**Task item**. Within the entries below, the lines from the one with "Definition endless_source : Source" through the one with "(** The table" are to be set down exactly, both ends kept.

**Input data**.
(** The case_month of the row is a timestamp of a day within the range
    requested. *)
Definition in_date_range (a : fetch_args) (r : gmap string cell) : Prop :=
  ∃ t, get case_month r = Timestamp t ∧
       (∀ d, start_date a = Some d → d ≤ t / ns_per_day) ∧
       (∀ d, end_date a = Some d → t / ns_per_day ≤ d).

(** A source that never runs short: it answers every request with a full
    page. *)
Definition endless_source : Source := λ _ limit _, Response (page limit).


(** Two keys collide on [unique_case]: they are equal and hold no NULL. *)
Definition collides (k1 k2 : list cell) : bool :=
  forallb notna k1 && bool_decide (k1 = k2).

(** No two of the keys collide. *)
Fixpoint unique_keys (ks : list (list cell)) : Prop :=
  match ks with
  | [] => True
  | k :: ks' => Forall (λ k', collides k k' = false) ks' ∧ unique_keys ks'
  end.

(** The table satisfies [UNIQUE KEY unique_case]. *)
Definition unique_case_holds (table : list (gmap string cell)) : Prop :=
  unique_keys (key_of <$> table).

(** The stored row [now] is the row [old] but for its volatile columns. *)
Definition same_but_volatile (old now : gmap string cell) : Prop :=
  ∀ col, col ∉ volatile → now !! col = old !! col.

(** The index of the first stored row the new row collides with. *)
Fixpoint find_duplicate (new : gmap string cell)
    (table : list (gmap string cell)) : option nat :=
  match table with
  | [] => None
  | old :: table' =>
      if duplicate_key new old then Some 0%nat
      else S <$> find_duplicate new table'
  end.

(** The row holds a value for each volatile column, as every tuple bound
    to the INSERT does. *)
Definition has_volatile (r : gmap string cell) : Prop :=
  ∀ col, col ∈ volatile → is_Some (r !! col).

(** A batch of two dated cases of one key and one of another. *)
Definition dated_batch : DataFrame :=
  mkFrame ["case_month"; "res_state"; "death_yn"]
    [row_of [("case_month", Timestamp 1583020800000000000);
             ("res_state", Str "NY"); ("death_yn", Str "No")];
     row_of [("case_month", Timestamp 1583020800000000000);
             ("res_state", Str "CA"); ("death_yn", Str "No")];
     row_of [("case_month", Timestamp 1583020800000000000);
             ("res_state", Str "NY"); ("death_yn", Str "Yes")]].

(** Two generator objects that differ at most in the content of the chunk
    they are suspended on, which has the same number of rows in both. *)
Definition gen_sim (g g' : generator) : Prop :=
  match g, g' with
  | AtLoop o t, AtLoop o' t' => o = o' ∧ t = t'
  | AtYield o t l c, AtYield o' t' l' c' =>
      o = o' ∧ t = t' ∧ l = l' ∧ len c = len c'
  | Finished, Finished => True
  | _, _ => False
  end.

#[global] Instance MySQLHandler_eq_dec : EqDecision MySQLHandler.
Proof. solve_decision. Defined.

(** ** mysql_handler.py: the aggregate queries *)

(** [COUNT( * ) ... GROUP BY col], one row at a time: the count of the
    value's group goes up by one, a new group starting at 1.  Values compare
    as they do for the unique key, NULL forming a group of its own. *)
Fixpoint count_group (v : cell) (groups : list (cell * Z)) : list (cell * Z) :=
  match groups with
  | [] => [(v, 1)]
  | g :: groups' =>
      if bool_decide (g.1 = v) then (g.1, g.2 + 1) :: groups'
      else g :: count_group v groups'
  end.

Definition group_by (col : string) (table : list (gmap string cell))
  : list (cell * Z) :=
  foldl (λ groups r, count_group (get col r) groups) [] table.

(** [ORDER BY total_cases DESC].  The engine is free in the order of groups
    of equal count; here they stay in the order they have. *)
Fixpoint insert_desc (g : cell * Z) (sorted : list (cell * Z))
  : list (cell * Z) :=
  match sorted with
  | [] => [g]
  | g' :: sorted' =>
      if g'.2 <? g.2 then g :: g' :: sorted'
      else g' :: insert_desc g sorted'
  end.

**Expected answer**.
Definition endless_source : Source := λ _ limit _, Response (page limit).


(** Two keys collide on [unique_case]: they are equal and hold no NULL. *)
Definition collides (k1 k2 : list cell) : bool :=
  forallb notna k1 && bool_decide (k1 = k2).

(** No two of the keys collide. *)
Fixpoint unique_keys (ks : list (list cell)) : Prop :=
  match ks with
  | [] => True
  | k :: ks' => Forall (λ k', collides k k' = false) ks' ∧ unique_keys ks'
  end.

(** The table satisfies [UNIQUE KEY unique_case]. *)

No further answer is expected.